If there are any brave souls, you can try to review it (please) but be aware that the changes are significant Hopefully there should be enough comments and documentation and the order of commits can help to grasp some of the introduced concepts.

It most likely won’t make it into 1.14 since we’re so close to the release. Even behind a preview flag, it might not make much sense to push something that might have issues in a release. Let’s polish it over the development of 1.15 instead.

Alternatively, there’s nothing preventing you from testing the branch: checkout the branch and recompile your application, and hopefully … otherwise please report regressions or issues. In the very best scenario (e.g. purely IO bound with long lived connections) you might experience up to +20% improvement , at worst it shouldn’t be slower than libevent.
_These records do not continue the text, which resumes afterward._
(** What [getComponentVersion] uses of the library: [semver.NewVersion],
    [semver.NewConstraint], [Constraints.Check] and [Version.Original]. *)
Record Lib : Type := mkLib {
  Version : Type;
  Constraints : Type;
  NewVersion : string -> result Version;
  NewConstraint : string -> result Constraints;
  Check : Constraints -> Version -> bool;
  Original : Version -> string
}.

(** [Version.Original] returns the string the version was parsed from. *)
Definition OriginalLaw (sv : Lib) : Prop :=
  forall s v, NewVersion sv s = Ok v -> Original sv v = s.

End Semver.

(** ** The component repository (OCM), consumed read-only *)

Module OCM.

(** A byte stream: what reading it to the end delivers, and the error the
    read ends with, if any. *)
Record ReadCloser : Type := mkReadCloser {
  streamData : list Byte.byte;
  streamErr : option error
}.

(** [io.ReadAll]: the slice it allocates is never nil, also for an empty
    stream; on a read error the bytes read so far come with the error. *)
Definition io_ReadAll (r : ReadCloser) : bytes * option error :=
  (Some (streamData r), streamErr r).

Record AccessMethodT : Type := mkAccessMethod {
  Reader : result ReadCloser
}.

(** An access specification: the OCI artifact one carries the image
    reference; the others (local blob, ...) are told apart by their kind. *)
Inductive AccessSpec : Type :=
| OCIArtifactAccessSpec (ImageReference : string)
| OtherAccessSpec (kind : string).

Record ResourceAccess : Type := mkResource {
  Meta_Name : string;
  Meta_Type : string;
  Access : result AccessSpec;
  AccessMethod : result AccessMethodT
}.

Record ComponentVersionAccess : Type := mkComponentVersion {
  GetVersion : string;
  GetResources : list ResourceAccess
}.

Record ComponentAccess : Type := mkComponent {
  ListVersions : result (list string);
  LookupVersion : string -> result ComponentVersionAccess
}.

Record Repository : Type := mkRepository {
  LookupComponent : string -> result ComponentAccess
}.

End OCM.

(** ** Kustomize and configuration data, as far as the installer fills them *)

Record nameTag : Type := mkNameTag {
  Name : string;
  Tag : string
}.

(** [kustypes.Image]: the fields [generateGOTKComponent] sets. *)
Record Image : Type := mkImage {
  ImageName : string;
  NewName : string;
  NewTag : string
}.

Record Kustomization : Type := mkKustomization {
  APIVersion : string;
  Kind : string;
  Resources : list string;
  Images : list Image
}.

(** [cfd.ConfigData]: a localization rule names the resource whose image it
    substitutes. *)
Record LocalizationRule : Type := mkLocalizationRule {
  Resource_Name : string;
  File : string;
  ImagePath : string
}.

Record ConfigData : Type := mkConfigData {
  Localization : list LocalizationRule
}.

(** The resources extracted from the component version. *)
Record resources : Type := mkResources {
  componentResource : bytes;
  ocmConfig : bytes;
  imagesResources : gmap string nameTag;
  compomentsList : list string
}.

(** ** Version resolution and resource extraction (flux.go) *)

Module Flux.
Import OCM.

Section Resolve.

Variable sv : Semver.Lib.

(** The loop of [getComponentVersion]: parse each name in listing order, fail
    on the first that does not parse, stop at the first that passes the
    check.  [None] is the nil [ver] left when the loop runs out. *)
Fixpoint findVersion (constraint : Semver.Constraints sv) (vnames : list string)
  : result (option (Semver.Version sv)) :=
  match vnames with
  | [] => Ok None
  | vname :: rest =>
      match Semver.NewVersion sv vname with
      | Err err => Err err
      | Ok v =>
          if Semver.Check sv constraint v
          then Ok (Some v)
          else findVersion constraint rest
      end
  end.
ysbaddaden · September 24, 2024, 5:15pm

Notes:

The changes are significant yet there are many things I kept for future improvements, like a skiplist for timers, integrating signalfd / EVFILT_SIGNAL as well as pidfd / EVFILT_PROC, and more things. This is only the “core” of more improvements to the event loop
I documented myself on io_uring and have some preliminary design ideas about how to integrate it in Crystal, but that will have to wait. I’m working on RFC 2 now, and trying to take advantage of that new evloop

sdogruyol · September 24, 2024, 6:59pm

Thanks a lot @ysbaddaden Just compiled a 7K LOC Kemal application with this branch. Run some benchmarks with wrk and I didn’t see any errors, the performance is on par with Crystal 1.13.1 maybe %1 - %2 faster which is within error margin.

zw963 · September 25, 2024, 4:46am

The magic door has finally opened！Cheers！

Karl-Goethebier · September 25, 2024, 4:47pm

From ibidem:

“Most application shouldn’t notice any impact because of this design choice, since a fd is usually not shared across fibers (concurrency issues), except maybe a server socket with multiple accepting fibers? In that case you’ll need to make sure the fibers are on the same thread (preview_mt) or same context (RFC 2).”

Does this mean that under certain conditions -Dpreview_mt is or becomes obsolete?

straight-shoota · September 25, 2024, 8:22pm

Yes. A new multithreading environment is coming up, as discussed in RFC 2. The event loop refactor is a prerequisite for that. It’ll replace the old -Dpreview_mt.

MistressRemilia · September 25, 2024, 8:31pm

I tested this with the current Benben trunk code, about 71K LOC total, and things run/compile just fine. Performance seems to take a decent hit, though I’m also comparing Crystal 1.12.2 to this PR. I compiled Crystal myself both times.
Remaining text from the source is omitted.